Boeing and NASA Prepared to Resumes Testing for Space Launch System When Space Center Re-Opens

By  //  May 6, 2020

Space Launch System stage controller and avionics ready for next test phase

Boeing and NASA Space Launch System (SLS) teams recently completed a rigorous avionics review, ensuring that the program will be prepared to resume testing of the first SLS core stage when NASA reopens Stennis Space Center, where the core stage waits in its B2 test stand. (Boeing image)

BREVARD COUNTY, FLORIDA – Boeing and NASA Space Launch System (SLS) teams recently completed a rigorous avionics review, ensuring that the program will be prepared to resume testing of the first SLS core stage when NASA reopens Stennis Space Center, where the core stage waits in its B2 test stand.

The review validated that the avionics are ready to play their part in the ultimate Green Run test, which one SLS leader compares to a symphony performance.

“The propulsion systems make up the orchestra, while avionics is the conductor, the stage controller command-and-control system is the conductor’s baton, and the music is the roaring engines of a perfect hot-fire test,” explained Boeing SLS Avionics Director Kevin Fogarty, when asked to provide an analogy for the complicated systems at work.

Fogarty’s team successfully completed the final Stage Controller Readiness Review with NASA, confirming that the stage controller will be ready to work when all the SLS avionics hardware and software are ready to orchestrate the first phase of Green Run testing.

Phase 1 will fully exercise the Avionics Power On sequence and confirm proper thrust vector control, main propulsion system operation, and safing checks.

Next, the program will transition to the Phase 2 test period, which uses actual propellants for tests including a Wet Dress Rehearsal and the eight-minute firing of the stage’s four RS-25 engines.

Leading up to the milestone was a robust test campaign in the NASA Marshall Space Flight Center labs, during which the Boeing and NASA teams used a flight-like representation of the avionics suite and stage controller, including 15 simulated test operator console stations, and representations of the B2 test stand and the Artemis I core stage.

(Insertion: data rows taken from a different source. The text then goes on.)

(* ===== verification/Prelude.v ===== *)
(** * Verification of Craftling: eBPF dataplane, control plane, image writer

    Craftling runs Minecraft servers in Firecracker microVMs.  A guest reaches the
    network through two BPF programs, [nat_tap] on every guest's TAP and [nat_uplink] on
    the host's uplink ([bpf/nat.c]), which translate addresses with the kernel's
    conntrack table; a third, [bpf/tapfilter.c], watches one port of a TAP.  The host
    agent (Go) leases addresses and ports to guests ([netalloc.go]), writes the maps the
    programs read ([nat_linux.go]) and decodes the events they emit.  The control plane
    (Go) keeps the table of game servers and the inventory of hosts; its scheduler places
    servers on hosts and its reconciler drives the agents, over the hub they connect to,
    until the machines are what the users asked for.  The root file systems the machines
    boot from are squashfs images, made of OCI images by the image store ([image]) through a
    writer package of its own ([squashfs]).  Paths of
    the dataplane are relative to [src/internal/agent/firecracker], all others to
    [src/internal].

    ** What is modelled where

    - [Prelude]: bytes and machine words, little-endian loads and stores, the state
      monad with faults the programs are written in ([ST], [wp]), generic lemmas,
      tactics and hints.
    - [CLayout]: C types and the x86-64 ABI rules for size, alignment, bit-fields and
      member offsets ([sizeof], [offsetof], [resolve]).
    - [Checksum]: the 16-bit one's-complement sum and incremental updates.
    - [Vmlinux]: the declarations of [bpf/vmlinux.h] the programs use, each with the lines it
      transcribes.  [VmlinuxNet], [VmlinuxBpf]: its further declarations of the network stack
      and of BPF, which no program reads; only that their layouts are sound is shown
      ([layouts_sound]).
    - [NatTypes]: constants, structures and maps of [bpf/nat.c] (records, and [_decl]
      declarations whose offsets are computed, never written down).
    - [Kernel]: the interface to the kernel.  [BpfHelpers] and [Conntrack] are the helpers
      and kfuncs, with laws in [BpfHelpersLaws], [ConntrackLaws] and [StoresSucceed]; [world]
      is the state of a run: packet (with whether its transport checksum is left to the
      device), maps, conntrack table, references held, redirect target.  The checksum
      helpers are specified by the size and the flags they are given.  [RefKernel] is an executable instance that satisfies the laws, [Samples]
      builds packets and maps for it.
    - [NatParse] ([parse]), [NatRewrite] ([set_addr], [set_port], [set_eth_dst]), [NatState]
      ([get_cfg], [stat_for], [emit], [policy_check], [mk_tuple]), [NatArp] ([handle_arp]),
      [NatTap] ([nat_tap]), [NatUplink] ([nat_uplink]): one file per part of [bpf/nat.c], the
      translation first, then its specification and the lemma that the program meets it.
      A block of a long function is a definition of its own ([tap_flow], [tap_forward],
      [uplink_reply], [uplink_inbound], ...) called where the block stands.
    - [NatFlows]: what several packets of one flow have in common.
    - [NatTheorems]: the properties of the two programs.
    - [NatSystem]: runs of the dataplane, any packets on any port in any order.
    - [Layouts]: agreement of the header structures with the formats on the wire and of the
      Go structures ([natGlobalConfig], [natVMEntry], ...) with the C ones, and soundness of
      the computed layouts.
    - [Tapfilter]: [bpf/tapfilter.c].
    - [Decode]: [decodeNatEvent] and [decodeFlowEvent].
    - [Ipam]: [netalloc.go].
    - [Publish]: [newDataplane], [publishVM], [withdrawVM] and [vmStats] of [nat_linux.go];
      the library calls are the class [EbpfLibrary]; [EbpfCalls] says what they do when
      they succeed, [EbpfLibraryLaws] also that the calls whose errors the code ignores do.
    - [Lifecycle]: [Provision], [Start] and [teardown] ([runtime.go], [machine.go], [mmds.go])
      as far as they use the allocator and the dataplane, and the invariant [guests_ok]
      of the two.
    - [Host]: the same operations as interleaved steps, one per access to the shared state,
      with packets in between ([host_step]; every command has its own goroutine,
      [internal/agent/link.go]).
    - [GoSort]: Go's [sort.SliceStable] and what it determines.
    - [Fleet]: [HostRepository] of [repository/host.go]; a method holds the mutex from
      start to end, so it is a function on the inventory.
    - [Scheduler]: [scheduler/scheduler.go] over the class [hostStore], with what a client
      may rely on in [hostStoreLaws]; the inventory shared with the other goroutines
      implements it ([world_store] in [ControlPlane], laws in [ControlRuns]).
    - [Servers]: [model.GameServer] and the SQL statements of [repository/game_server.go]
      and [repository/billing.go], as functions on the tables.
    - [ControlPlane]: the shared state ([World]), the connections of [agentlink/hub.go]
      as one critical section after the other, what other goroutines may do between two
      calls of the reconciler ([act]), and [provisioner/remote.go], an instance of the
      class [Provisioner].
    - [Reconciler]: [reconciler/reconciler.go], over any [Provisioner].
    - [Ledger]: the invariant [balanced] (free and committed capacity of every host
      account for its total, also half-way through a placement) and that every operation
      of the reconciler and of the other goroutines keeps it.
    - [ControlRuns]: runs of the control plane ([cp_step]) and their properties.
    - [Minecraft]: [minecraft/ping.go] and [minecraft/rcon.go], the packets and an RCON
      session.  [Whitelist]: [minecraft/whitelist.go].
    - [SquashFormat]: [squashfs/format.go], [superblock.go] and [inode.go], each encoder with
      the reader of what it writes.  [SquashMeta]: [metadata.go], [idtable.go] and
      [compressor.go]; the classes [Compressor] and [WriteSeeker] are the Go interfaces,
      [Decompressor] and [FileLaws] what is assumed of them.  [SquashDir]: [directory.go].
      [SquashWriter]: [writer.go], the state [Writer], the calls of the API and [Close];
      an entry is named by its path where the code has a pointer.
    - [SquashFiles]: the specification (a file system as a map, what each call does to it,
      and a reader of images, [stat]) and that the calls keep writer and file system in
      step ([writing]).  [SquashTree]: the passes and tables of [Close].  [SquashImage]:
      reading the finished image.  [SquashTotal]: loops end and no nil pointer is
      followed.  [SquashTheorems]: the properties of the package.
    - [Rootfs]: [buildSquashfs] of [image/rootfs.go], which streams the tar of an OCI image
      into the writer and adds the init agent and the mount points; its specification
      [rootfs_of], the triple [built] that connects a run of the builder with the calls of
      the writer it makes, and the names of cached images.  [ImageStore]: the store of the
      same file ([Ensure], [PullImage], [UntagImage], ...) over a directory of names and
      inodes ([disk]).

    ** What the theorems show

    - Refinement: each program, on every packet, returns and behaves as one branch of a
      relation that says what the branch promises ([tap_step], [uplink_step],
      [filter_post]); no read leaves the packet.
    - Translation: replies come back to whoever sent the packet, in both directions, with
      the original endpoints; a flow keeps its translation; a lost insertion race uses
      the winner; checksums that are right stay right, and nothing but the translated
      endpoint and the checksums changes.
    - Safety: both policies are enforced before anything is touched; the host's own
      traffic passes untouched, except for later fragments, which are dropped; every conntrack reference is given back.
    - Invariants over runs: leases never collide, and in every interleaving of the steps of
      [host_step] what is in use is what is leased, and what is in the maps is what is
      published, apart from the traces of calls in progress, each under the keys of its own
      lease; a published guest is reachable on its host port.
    - Parsing, rewriting, policy lookup, allocation, publication and event decoding are
      characterised exactly, errors included.
    - Control plane: with statements and agents that fail and with all interleavings of
      reconciler, hub, reaper and API requests, no host is committed beyond its capacity
      as long as every registration has an identifier and the true totals of its machine
      and the writes that settle a placement do not fail;
      an undisturbed reconciliation brings a server to its desired state; the scheduler
      picks the freest fitting host and stays correct when others reserve between its
      calls; a delete removes the row unless a host that is up refused it.
    - Minecraft: VarInts, status packets and RCON packets come back as they were sent, a
      session pairs every command with its reply, and after the commands of a
      synchronisation the whitelist is the desired one.
    - Squashfs: an image reads back as the file system that the calls described, file
      contents, hard links and listings included, for any compressor that can be undone
      and any output that keeps to the contract of [io.Writer]; whatever the calls, the
      writer ends with a complete image or an error that the code returns.
    - Images: what a guest boots from is what the tar says, under the builder's rules, and
      whatever the tar holds the reserved directory has the init agent and nothing else;
      the store publishes an image whole or leaves the cache as it was.
    - Defects the model showed are theorems as well ([snat_failure_leaks],
      [inbound_conns_every_packet], [fragments_dropped], [nat_event_length_swapped],
      [failed_boot_leaves_rule], [restart_race_republishes], [port_entry_masks_shorter],
      [top_of_space_wraps], [tapfilter_matches_fragment_payload], [failed_stop_overcommits],
      [reconnect_marked_down], [shrunk_host_overcommits], [rcon_split_reply_shifts],
      [concurrent_ensure_publishes_partial]).

    ** Conventions and bounds

    Integers are [Z] with their wrap-around written out ([wrap], [count]); a value in
    network order is the little-endian value of its bytes, as the little-endian BPF
    target loads it.  A load outside [data .. data_end] is a fault ([None]), so totality
    of a program is part of its theorem.  The programs have no loops; fuel is
    the number of rounds of the two scans of the allocator, which is the size of the
    range as the code computes it ([allocate_complete] shows it is enough), and the five
    rounds of [writeVarInt], enough for a [uint32] ([writeVarInt_fuel]).  In the squashfs
    writer a loop over bytes has one round per byte and the walks over the tree as many
    levels as the longest path has bytes; [writer_total] shows that none runs out. The
    loop over the directories above a path has a round per byte of the path
    ([ancestors_above]). The round trip of the writer holds for [2^23] entries (the size
    of a listing stays in 32 bits) and images below [2^48] bytes (the range of an inode
    reference). Capacities of hosts and of placed servers stay below [2^31], the range
    of the registration message and of the columns.
    [packet_ok] says a packet is bytes with the linear part inside it; [maps_ok] that
    map values fit their C members.  A run of the control plane takes an [Oracle]: the
    clock, fresh identifiers, the outcome of every statement, the replies of the agents
    and the steps of the other goroutines, one entry per call.

    ** Not modelled

    - The kernel behind the interface classes; map contents changing while a program
      runs; other CPUs, except that a failed insertion may find the table changed.  The
      per-CPU counters are those of the CPU a program runs on.
    - The rest of [bpf/vmlinux.h], and unused constants ([IP_MF], [BPF_F_INGRESS]).
    - Attaching and closing beyond its effect on links and maps ([Close], [drain]), TAP
      creation, the Firecracker API, disks, health checks: process and file I/O;
      how far a boot gets is an argument.  [host_step] leaves out a boot that fails after
      the publication and a restart that publishes after the teardown of the same VM took
      its link away; what those do is stated separately.  Restarts of the control plane
      happen between two passes of the reconciler.
    - Of the control plane: HTTP and authentication (the requests that change a server are
      steps), the read-only queries of the API, tickers, gRPC framing, whitelist pushes
      and logs.  Of the Minecraft helpers: dialling, JSON and regular expressions.
    - Of the squashfs package: [metaWriter.Resolve], [Compressor.Options] and constants that
      nothing uses; calls on a writer after one of them failed.
    - Of the image store: the registry client, [archive/tar] and the operating system, whose
      answers are arguments; the JSON and HTTP of the run spec.
    - The in-VM init agent and the web front end. *)
From stdpp Require Export base gmap list numbers.
#[global] Open Scope Z_scope.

Stage controller software development is based in Titusville, Florida, headquarters for Boeing’s Space and Launch division.

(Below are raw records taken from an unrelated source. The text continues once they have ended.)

(* ===== verification/Checksum.v ===== *)
(** * The Internet checksum

    One's-complement sums of 16-bit words (RFC 1071) over byte sequences, and the
    effect of overwriting a field of the summed data, which is what the incremental
    update performed by [bpf_l3_csum_replace] and [bpf_l4_csum_replace] (RFC 1624)
    must compensate.  Words are taken in little-endian order: the one's-complement
    sum does not depend on the byte order it is computed in, and the programs run on
    a little-endian target. *)
From S2P Require Import Prelude.
#[local] Open Scope Z_scope.

(** The sum of the 16-bit words of a byte sequence, an odd last byte padded with
    a zero byte. *)
Fixpoint sum16 (bs : list Z) : Z :=
  match bs with
  | a :: b :: t => a + 256 * b + sum16 t
  | [a] => a
  | [] => 0
  end.

(** Folding the carries of a 32-bit accumulator back in, as [csum_fold] does
    before it complements. *)
Definition fold16 (s : Z) : Z :=
  let s1 := s mod 65536 + s / 65536 in
  s1 mod 65536 + s1 / 65536.

(** A checksummed region is consistent when its words sum to zero in one's
    complement arithmetic, that is modulo [2^16 - 1]. *)
Definition csum_ok (s : Z) : Prop := s mod 65535 = 0.

(** The 16-bit checksum field at [off] of [d] was updated for a summed field
    that changed from [from] to [to]. *)
Definition csum_updated (off from to : Z) (d d' : list Z) : Prop :=
  0 ≤ off ∧ off + 2 ≤ zlen d ∧
  ∃ c, 0 ≤ c < 65536 ∧ d' = splice off (le_bytes 2 c) d ∧
       c mod 65535 = (load 2 off d + from - to) mod 65535.

(** The same for a TCP or UDP checksum.  When the packet's checksum is partial
    ([CHECKSUM_PARTIAL]: the device will complete it), the field holds the sum of the
    pseudo header, not complemented: it follows changes of the pseudo header, and the
    others are none of its business. *)
Definition l4_updated (partial pseudo : bool) (off from to : Z) (d d' : list Z) : Prop :=
  if partial then if pseudo then csum_updated off to from d d' else d' = d
  else csum_updated off from to d d'.

Lemma cong_elim a b : a mod 65535 = b mod 65535 → ∃ k, a = b + k * 65535.
Proof. intros H. exists (a / 65535 - b / 65535). Z.to_euclidean_division_equations; lia. Qed.

Lemma cong_intro a b k : a = b + k * 65535 → a mod 65535 = b mod 65535.
Proof. intros ->. by rewrite Z.mod_add. Qed.

Lemma csum_ok_cong s s' : s mod 65535 = s' mod 65535 → csum_ok s → csum_ok s'.
Proof. unfold csum_ok. congruence. Qed.

(** For an accumulator that is not zero, the consistency test is the one a
    receiver performs: the folded sum is all ones. *)
Lemma fold16_all_ones s : 0 < s < 2 ^ 32 → fold16 s = 65535 ↔ csum_ok s.
Proof.
  intros Hs. unfold fold16, csum_ok. split; intros H.
  - Z.to_euclidean_division_equations; lia.
  - Z.to_euclidean_division_equations; lia.
Qed.

Lemma list_pair_ind {A} (P : list A → Prop) :
  P [] → (∀ a, P [a]) → (∀ a b t, P t → P (a :: b :: t)) → ∀ l, P l.
Proof.
  intros H0 H1 H2. fix IH 1. intros [|a [|b t]]; [done|apply H1|apply H2, IH].
Qed.

Lemma sum16_app l k : Z.Even (zlen l) → sum16 (l ++ k) = sum16 l + sum16 k.
Proof.
  revert l. apply (list_pair_ind (λ l, Z.Even (zlen l) → sum16 (l ++ k) = sum16 l + sum16 k)).
  - done.
  - intros a [q Hq]. unfold zlen in Hq. simpl in Hq. lia.
  - intros a b t IH H. rewrite !zlen_cons in H. simpl. rewrite IH; [lia|].
    destruct H as [q Hq]. exists (q - 1). unfold zlen in *. lia.
Qed.

Lemma sum16_nonneg bs : bytes_ok bs → 0 ≤ sum16 bs.
Proof.
  revert bs. apply (list_pair_ind (λ bs, bytes_ok bs → 0 ≤ sum16 bs)); simpl; [done|..].
  - intros a Ha. apply Forall_cons_1 in Ha as [Ha _]. unfold byte_ok in Ha. lia.
  - intros a b t IH H. apply Forall_cons_1 in H as [Ha H]. apply Forall_cons_1 in H as [Hb H].
    specialize (IH H). unfold byte_ok in *. lia.
Qed.

(** [2^16] is one modulo [2^16 - 1], so a field contributes its value. *)
Lemma sum16_le_val bs : sum16 bs mod 65535 = le_val bs mod 65535.
Proof.
  revert bs. apply (list_pair_ind (λ bs, sum16 bs mod 65535 = le_val bs mod 65535)); simpl.
  - done.
  - intros a. f_equal. lia.
  - intros a b t IH. rewrite Z.add_mod, IH, <- Z.add_mod by lia.
    replace (a + 256 * (b + 256 * le_val t)) with (a + 256 * b + le_val t + le_val t * 65535) by lia.
    by rewrite Z.mod_add.
Qed.

Lemma sum16_splice off bs d :
  0 ≤ off → off + zlen bs ≤ zlen d → Z.Even off → Z.Even (zlen bs) →
  sum16 (splice off bs d) = sum16 d - sum16 (slice off (zlen bs) d) + sum16 bs.
Proof.
  intros Ho Hl He1 He2.
  assert (Z.Even (zlen (take (Z.to_nat off) d))) as He3.
  { unfold zlen in *. rewrite length_take. replace (Z.of_nat (Z.to_nat off `min` length d)) with off by lia. done. }
  assert (d = take (Z.to_nat off) d ++ slice off (zlen bs) d ++ drop (Z.to_nat off + length bs) d) as Hd.
  { unfold slice, zlen. rewrite Nat2Z.id.
    rewrite <- (take_drop (Z.to_nat off) d) at 1. f_equal.
    rewrite <- (take_drop (length bs) (drop (Z.to_nat off) d)) at 1. f_equal.
    rewrite drop_drop. f_equal. }
  assert (Z.Even (zlen (slice off (zlen bs) d))) as He4.
  { rewrite zlen_slice; [done|done|apply zlen_nonneg|done]. }
  apply (f_equal sum16) in Hd. rewrite !sum16_app in Hd by done.
  unfold splice. rewrite !sum16_app by done. lia.
Qed.

(** Overwriting an even-sized field at an even offset changes the sum by the
    difference of the values. *)
Lemma sum16_store off bs d :
  0 ≤ off → off + zlen bs ≤ zlen d → Z.Even off → Z.Even (zlen bs) →
  sum16 (splice off bs d) mod 65535 =
    (sum16 d - load (zlen bs) off d + le_val bs) mod 65535.
Proof.
  intros. rewrite sum16_splice by done. unfold load.
  destruct (cong_elim _ _ (sum16_le_val bs)) as [k Hk].
  destruct (cong_elim _ _ (sum16_le_val (slice off (zlen bs) d))) as [j Hj].
  apply (cong_intro _ _ (k - j)). lia.
Qed.

(** A checksum field inside the summed region absorbs the change of another
    field of the region (or of the pseudo header), when it is updated for it. *)
Lemma csum_absorb off from to d d' :
  Z.Even off → csum_updated off from to d d' →
  (sum16 d' + to) mod 65535 = (sum16 d + from) mod 65535.
Proof.
  intros He (Ho & Hl & c & Hc & -> & Hcong).
  pose proof (zlen_le_bytes 2 c) as Hz. change (Z.of_nat 2) with 2 in Hz.
  assert (sum16 (splice off (le_bytes 2 c) d) mod 65535 =
          (sum16 d - load 2 off d + c) mod 65535) as Hs.
  { rewrite sum16_store; [|done|lia|done|rewrite Hz; by exists 1].
    rewrite Hz, le_val_le_bytes. change (256 ^ Z.of_nat 2) with 65536.
    by rewrite (Z.mod_small c). }
  destruct (cong_elim _ _ Hs) as [k Hk]. destruct (cong_elim _ _ Hcong) as [j Hj].
  apply (cong_intro _ _ (k + j)). lia.
Qed.

(** An update inside a region is an update of the region; outside, it leaves
    the region alone. *)
Lemma csum_updated_slice o n off from to d d' :
  0 ≤ o → o ≤ off → off + 2 ≤ o + n → o + n ≤ zlen d → csum_updated off from to d d' →
  csum_updated (off - o) from to (slice o n d) (slice o n d').
Proof.
  intros Ho Hoff Hn Hl (H0 & H1 & c & Hc & -> & Hcong).
  split; [lia|]. split; [rewrite zlen_slice; lia|]. exists c. split_and!; [lia|lia| |].
  - apply slice_splice_inner; solve_bytes.
  - rewrite Hcong. unfold load. rewrite slice_slice by lia. do 5 f_equal. lia.
Qed.

Lemma csum_updated_frame o n off from to d d' :
  0 ≤ o → 0 ≤ n → o + n ≤ off ∨ off + 2 ≤ o → csum_updated off from to d d' →
  slice o n d' = slice o n d.
Proof.
  intros Ho Hn Hd (H0 & H1 & c & Hc & -> & _). apply slice_splice_ne; solve_bytes.
Qed.

Lemma csum_updated_zlen off from to d d' : csum_updated off from to d d' → zlen d' = zlen d.
Proof. intros (H0 & H1 & c & Hc & -> & _). apply zlen_splice; solve_bytes. Qed.

Lemma csum_updated_bytes_ok off from to d d' :
  bytes_ok d → csum_updated off from to d d' → bytes_ok d'.
Proof. intros Hd (H0 & H1 & c & Hc & -> & _). auto with bytes. Qed.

“We needed to ensure that the avionics validation test phase exercised the systems with the most comprehensive and realistic representation of the Green Run hot-fire, both nominal [ideal situation] and off-nominal [not routine] scenarios,” Fogarty said. “We want to be ready for all potential scenarios during the test.”

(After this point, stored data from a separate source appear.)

(** [struct __sk_buff], vmlinux.h lines 36368-36407. *)
Definition __sk_buff : ctype := cstruct
  [ F "len" __u32;
    F "pkt_type" __u32;
    F "mark" __u32;
    F "queue_mapping" __u32;
    F "protocol" __u32;
    F "vlan_present" __u32;
    F "vlan_tci" __u32;
    F "vlan_proto" __u32;
    F "priority" __u32;
    F "ingress_ifindex" __u32;
    F "ifindex" __u32;
    F "tc_index" __u32;
    F "cb" (CArr 5 __u32);
    F "hash" __u32;
    F "tc_classid" __u32;
    F "data" __u32;
    F "data_end" __u32;
    F "napi_id" __u32;
    F "family" __u32;
    F "remote_ip4" __u32;
    F "local_ip4" __u32;
    F "remote_ip6" (CArr 4 __u32);
    F "local_ip6" (CArr 4 __u32);
    F "remote_port" __u32;
    F "local_port" __u32;
    F "data_meta" __u32;
    F "" (cunion
    [ F "flow_keys" (CPtr "struct bpf_flow_keys") ]);
    F "tstamp" __u64;
    F "wire_len" __u32;
    F "gso_segs" __u32;
    F "" (cunion
    [ F "sk" (CPtr "struct bpf_sock") ]);
    F "gso_size" __u32;
    F "tstamp_type" __u8;
    F "hwtstamp" __u64 ].

(** [__u16], vmlinux.h lines 32638-32638. *)
Definition __u16 : ctype := cushort.

(** [__be16], vmlinux.h lines 32654-32654. *)
Definition __be16 : ctype := __u16.

(** [struct ethhdr], vmlinux.h lines 59521-59525. *)
Definition ethhdr : ctype := cstruct
  [ F "h_dest" (CArr 6 cuchar);
    F "h_source" (CArr 6 cuchar);
    F "h_proto" __be16 ].

(** [__sum16], vmlinux.h lines 32674-32674. *)
Definition __sum16 : ctype := __u16.

(** [__be32], vmlinux.h lines 32846-32846. *)
Definition __be32 : ctype := __u32.

(** [struct iphdr], vmlinux.h lines 63575-63595. *)
Definition iphdr : ctype := cstruct
  [ B "ihl" __u8 4;
    B "version" __u8 4;
    F "tos" __u8;
    F "tot_len" __be16;
    F "id" __be16;
    F "frag_off" __be16;
    F "ttl" __u8;
    F "protocol" __u8;
    F "check" __sum16;
    F "" (cunion
    [ F "" (cstruct
      [ F "saddr" __be32;
        F "daddr" __be32 ]);
      F "addrs" (cstruct
      [ F "saddr" __be32;
        F "daddr" __be32 ]) ]) ].

(** [struct tcphdr], vmlinux.h lines 63597-63616. *)
Definition tcphdr : ctype := cstruct
  [ F "source" __be16;
    F "dest" __be16;
    F "seq" __be32;
    F "ack_seq" __be32;
    B "ae" __u16 1;
    B "res1" __u16 3;
    B "doff" __u16 4;
    B "fin" __u16 1;
    B "syn" __u16 1;
    B "rst" __u16 1;
    B "psh" __u16 1;
    B "ack" __u16 1;
    B "urg" __u16 1;
    B "ece" __u16 1;
    B "cwr" __u16 1;
    F "window" __be16;
    F "check" __sum16;
    F "urg_ptr" __be16 ].

(** [struct udphdr], vmlinux.h lines 153154-153159. *)
Definition udphdr : ctype := cstruct
  [ F "source" __be16;
    F "dest" __be16;
    F "len" __be16;
    F "check" __sum16 ].

(** [struct arphdr], vmlinux.h lines 44446-44452. *)
Definition arphdr : ctype := cstruct
  [ F "ar_hrd" __be16;
    F "ar_pro" __be16;
    F "ar_hln" cuchar;
    F "ar_pln" cuchar;
    F "ar_op" __be16 ].

(** [atomic_t], vmlinux.h lines 33619-33621. *)
Definition atomic_t : ctype := cstruct
  [ F "counter" cint ].

(** [struct refcount_struct], vmlinux.h lines 34943-34945. *)
Definition refcount_struct : ctype := cstruct
  [ F "refs" atomic_t ].

(** [refcount_t], vmlinux.h lines 34947-34947. *)
Definition refcount_t : ctype := refcount_struct.

(** [struct nf_conntrack], vmlinux.h lines 113629-113631. *)
Definition nf_conntrack : ctype := cstruct
  [ F "use" refcount_t ].

(** [u8], vmlinux.h lines 32754-32754. *)
Definition u8 : ctype := __u8.

(** [u16], vmlinux.h lines 32648-32648. *)
Definition u16 : ctype := __u16.

(** [struct qspinlock], vmlinux.h lines 34541-34553. *)
Definition qspinlock : ctype := cstruct
  [ F "" (cunion
    [ F "val" atomic_t;
      F "" (cstruct
      [ F "locked" u8;
        F "pending" u8 ]);
      F "" (cstruct
      [ F "locked_pending" u16;
        F "tail" u16 ]) ]) ].

(** [arch_spinlock_t], vmlinux.h lines 34555-34555. *)
Definition arch_spinlock_t : ctype := qspinlock.

(** [struct raw_spinlock], vmlinux.h lines 34557-34559. *)
Definition raw_spinlock : ctype := cstruct
  [ F "raw_lock" arch_spinlock_t ].

(** [struct spinlock], vmlinux.h lines 34723-34727. *)
Definition spinlock : ctype := cstruct
  [ F "" (cunion
    [ F "rlock" raw_spinlock ]) ].

(** [spinlock_t], vmlinux.h lines 33939-33939. *)
Definition spinlock_t : ctype := spinlock.

(** [u32], vmlinux.h lines 32828-32828. *)
Definition u32 : ctype := __u32.

(** [struct nf_conntrack_zone], vmlinux.h lines 113633-113637. *)
Definition nf_conntrack_zone : ctype := cstruct
  [ F "id" u16;
    F "flags" u8;
    F "dir" u8 ].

For the big day, Green Run Application Software – a variant of the NASA-produced flight software that will fly the SLS rocket – will be loaded onto the core stage computers, where it is integrated with the flight avionics and stage controller systems. (NASA image)

The Green Run hot-fire test requires a highly automated software sequence known as the Terminal Countdown Sequence (TCS), which transitions control of the test execution from the human operators to both ground and flight computers.

For the big day, Green Run Application Software – a variant of the NASA-produced flight software that will fly the SLS rocket – will be loaded onto the core stage computers, where it is integrated with the flight avionics and stage controller systems.

Each of the flight computers shares data from subsystems and sensors, and “votes” on its validity, before executing commands to control the rocket.

“It’s like building a giant remote control for launch,” explained Boeing engineer Kim Bryner, who manages stage controller development from Florida.

Avionics teams in Florida and Alabama are now completing final software development and test work on Phase 2 TCS functionality to support the Wet Dress Rehearsal and hot-fire test.